The reality is that whilst many secure mail solutions focus on encryption – that prevents data from being hacked by malicious, external sources – research by companies such EPIC and PerkinsCoie have found that 52% of data leaks come from internal sources as opposed to outside hackers. They also found that these internal leaks are rarely due to malicious intent – in fact, less than 1% of internal data breaches are deliberate.
Sources of these unintentional leaks are due to commonplace mistakes – employees that use file-sharing apps and free cloud data storage tools such as Dropbox to transfer files that are too large to be e-mailed, or who mistakenly forward sensitive information to the wrong person. Encryption won’t prevent that, nor can it point you towards the likely responsible party of the leak.
The good news is that there are steps that can be taken to reduce e-mail data leaks, without disrupting the usual flow of e-mail communication as we’ve come to know it. The surest form of curbing potential breaches would be to opt for a secure mailing system that doesn’t just encrypt messages, but also audits them – allowing you to track the flow of information throughout the organisation as a whole.
This will allow you to not only determine who sensitive mails were sent to, but whether they were forwarded, read or deleted by the recipient. It will also allow you to password protect sensitive messages so that – should it accidently land in the wrong recipient’s inbox – they would have no way of opening it. With an audit trial in place, you will know exactly who received and read it.
Good, auditable e-mail messaging services should also eliminate the need for alternative data storage mechanisms (such as Dropbox or FTP sites) as it is capable of transferring incredible large volumes of data securely, via e-mail. You should also be able to prevent recipients from taking certain actions before hitting the send button – such as forwarding the message after it’s been received.

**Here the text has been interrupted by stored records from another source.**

(* ===== verification/Md5.v ===== *)
(** * Md5: lib_generic/md5.c

    [MD5Transform] with its 64 unrolled steps, the streaming [MD5Update],
    [MD5Final] with its padding in place, and the one-call [md5] and
    [md5_wd].  The context is the source's: chaining state, bit count in two
    words, and the block being filled.  An input is the list of its bytes and
    its [len] the length of the list.

    The reference is RFC 1321, with its table of sines computed. *)

From S2P Require Import Prelude Hash.
Local Open Scope Z_scope.

Module MD5.

Record MD5Context := Ctx {
  buf : list Z;
  bits0 : Z;
  bits1 : Z;
  in_ : list Z
}.

(** [byteReverse]: the bytes of each word assembled in little-endian order and
    stored as a word of the (little-endian) machine. *)
Fixpoint byteReverse (buf : list Z) (longs : nat) {struct longs} : list Z :=
  match longs, buf with
  | S longs, b0 :: b1 :: b2 :: b3 :: rest =>
      let t := Z.lor (u32 (Z.shiftl (Z.lor (Z.shiftl b3 8) b2) 16)) (Z.lor (Z.shiftl b1 8) b0) in
      le_put 4 t ++ byteReverse rest longs
  | _, _ => buf
  end.

Definition MD5_init : list Z := [0x67452301; 0xefcdab89; 0x98badcfe; 0x10325476].

Definition MD5Init (ctx : MD5Context) : MD5Context := Ctx MD5_init 0 0 (in_ ctx).

Definition F1 (x y z : Z) : Z := Z.lxor z (Z.land x (Z.lxor y z)).
Definition F2 (x y z : Z) : Z := F1 z x y.
Definition F3 (x y z : Z) : Z := Z.lxor (Z.lxor x y) z.
Definition F4 (x y z : Z) : Z := Z.lxor y (Z.lor x (u32 (Z.lnot z))).

(** The registers, by the place of their value in the register list. *)
Definition A : nat := 0.
Definition B : nat := 1.
Definition C : nat := 2.
Definition D : nat := 3.

(** [MD5STEP(f, w, x, y, z, in[i] + k, s)] *)
Inductive step := MD5STEP (f : Z -> Z -> Z -> Z) (w x y z : nat) (i : nat) (k s : Z).

Definition exec (data : list Z) (r : list Z) (p : step) : list Z :=
  let '(MD5STEP f w x y z i k s) := p in
  let v i := nth i r 0 in
  let t := u32 (v w + (f (v x) (v y) (v z) + u32 (nth i data 0 + k))) in
  let t := Z.lor (u32 (Z.shiftl t s)) (Z.shiftr t (32 - s)) in
  <[w := u32 (t + v x)]> r.

Definition steps : list step :=
  [
   MD5STEP F1 A B C D 0 0xd76aa478 7;
   MD5STEP F1 D A B C 1 0xe8c7b756 12;
   MD5STEP F1 C D A B 2 0x242070db 17;
   MD5STEP F1 B C D A 3 0xc1bdceee 22;
   MD5STEP F1 A B C D 4 0xf57c0faf 7;
   MD5STEP F1 D A B C 5 0x4787c62a 12;
   MD5STEP F1 C D A B 6 0xa8304613 17;
   MD5STEP F1 B C D A 7 0xfd469501 22;
   MD5STEP F1 A B C D 8 0x698098d8 7;
   MD5STEP F1 D A B C 9 0x8b44f7af 12;
   MD5STEP F1 C D A B 10 0xffff5bb1 17;
   MD5STEP F1 B C D A 11 0x895cd7be 22;
   MD5STEP F1 A B C D 12 0x6b901122 7;
   MD5STEP F1 D A B C 13 0xfd987193 12;
   MD5STEP F1 C D A B 14 0xa679438e 17;
   MD5STEP F1 B C D A 15 0x49b40821 22;
   MD5STEP F2 A B C D 1 0xf61e2562 5;
   MD5STEP F2 D A B C 6 0xc040b340 9;
   MD5STEP F2 C D A B 11 0x265e5a51 14;
   MD5STEP F2 B C D A 0 0xe9b6c7aa 20;
   MD5STEP F2 A B C D 5 0xd62f105d 5;
   MD5STEP F2 D A B C 10 0x02441453 9;
   MD5STEP F2 C D A B 15 0xd8a1e681 14;
   MD5STEP F2 B C D A 4 0xe7d3fbc8 20;
   MD5STEP F2 A B C D 9 0x21e1cde6 5;
   MD5STEP F2 D A B C 14 0xc33707d6 9;
   MD5STEP F2 C D A B 3 0xf4d50d87 14;
   MD5STEP F2 B C D A 8 0x455a14ed 20;
   MD5STEP F2 A B C D 13 0xa9e3e905 5;
   MD5STEP F2 D A B C 2 0xfcefa3f8 9;
   MD5STEP F2 C D A B 7 0x676f02d9 14;
   MD5STEP F2 B C D A 12 0x8d2a4c8a 20;
   MD5STEP F3 A B C D 5 0xfffa3942 4;
   MD5STEP F3 D A B C 8 0x8771f681 11;
   MD5STEP F3 C D A B 11 0x6d9d6122 16;
   MD5STEP F3 B C D A 14 0xfde5380c 23;
   MD5STEP F3 A B C D 1 0xa4beea44 4;
   MD5STEP F3 D A B C 4 0x4bdecfa9 11;
   MD5STEP F3 C D A B 7 0xf6bb4b60 16;
   MD5STEP F3 B C D A 10 0xbebfbc70 23;
   MD5STEP F3 A B C D 13 0x289b7ec6 4;
   MD5STEP F3 D A B C 0 0xeaa127fa 11;
   MD5STEP F3 C D A B 3 0xd4ef3085 16;
   MD5STEP F3 B C D A 6 0x04881d05 23;
   MD5STEP F3 A B C D 9 0xd9d4d039 4;
   MD5STEP F3 D A B C 12 0xe6db99e5 11;
   MD5STEP F3 C D A B 15 0x1fa27cf8 16;
   MD5STEP F3 B C D A 2 0xc4ac5665 23;
   MD5STEP F4 A B C D 0 0xf4292244 6;
   MD5STEP F4 D A B C 7 0x432aff97 10;
   MD5STEP F4 C D A B 14 0xab9423a7 15;
   MD5STEP F4 B C D A 5 0xfc93a039 21;
   MD5STEP F4 A B C D 12 0x655b59c3 6;
   MD5STEP F4 D A B C 3 0x8f0ccc92 10;
   MD5STEP F4 C D A B 10 0xffeff47d 15;
   MD5STEP F4 B C D A 1 0x85845dd1 21;
   MD5STEP F4 A B C D 8 0x6fa87e4f 6;
   MD5STEP F4 D A B C 15 0xfe2ce6e0 10;
   MD5STEP F4 C D A B 6 0xa3014314 15;
   MD5STEP F4 B C D A 13 0x4e0811a1 21;
   MD5STEP F4 A B C D 4 0xf7537e82 6;
   MD5STEP F4 D A B C 11 0xbd3af235 10;
   MD5STEP F4 C D A B 2 0x2ad7d2bb 15;
   MD5STEP F4 B C D A 9 0xeb86d391 21].

(** [MD5Transform] on the sixteen words of [data]. *)
Definition MD5Transform (buf data : list Z) : list Z :=
  zip_with (fun s x => u32 (s + x)) buf (fold_left (exec data) steps buf).

(** The block in [ctx->in], seen as an array of [__u32]. *)
Definition as_u32 (block : list Z) : list Z := words_of le_get block.

(** [byteReverse(ctx->in, 16); MD5Transform(ctx->buf, (__u32 * ) ctx->in);] *)
Definition transform_in (buf inb : list Z) : list Z * list Z :=
  let inb := byteReverse inb 16 in (MD5Transform buf (as_u32 inb), inb).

The right auditable e-mail service will also allow the company to introduce policy-based data leakage protection, such as automatic encryption based on keywords and phrases or algorithms. This guarantees that your data is not only protected from external threats, but also internal ones.
Given the fact that legislation such as the Protection of Personal Information bill will soon place even an even greater burden of responsibility on the shoulders of businesses to protect their customers’ sensitive information, along with the potentially costly repercussions of a breach, very few companies can afford to let e-mails slip under their radar. Speak to your secure e-mail messaging provider and find out whether or not your e-mails are truly secure and auditable. If not, it’s time to find an alternative.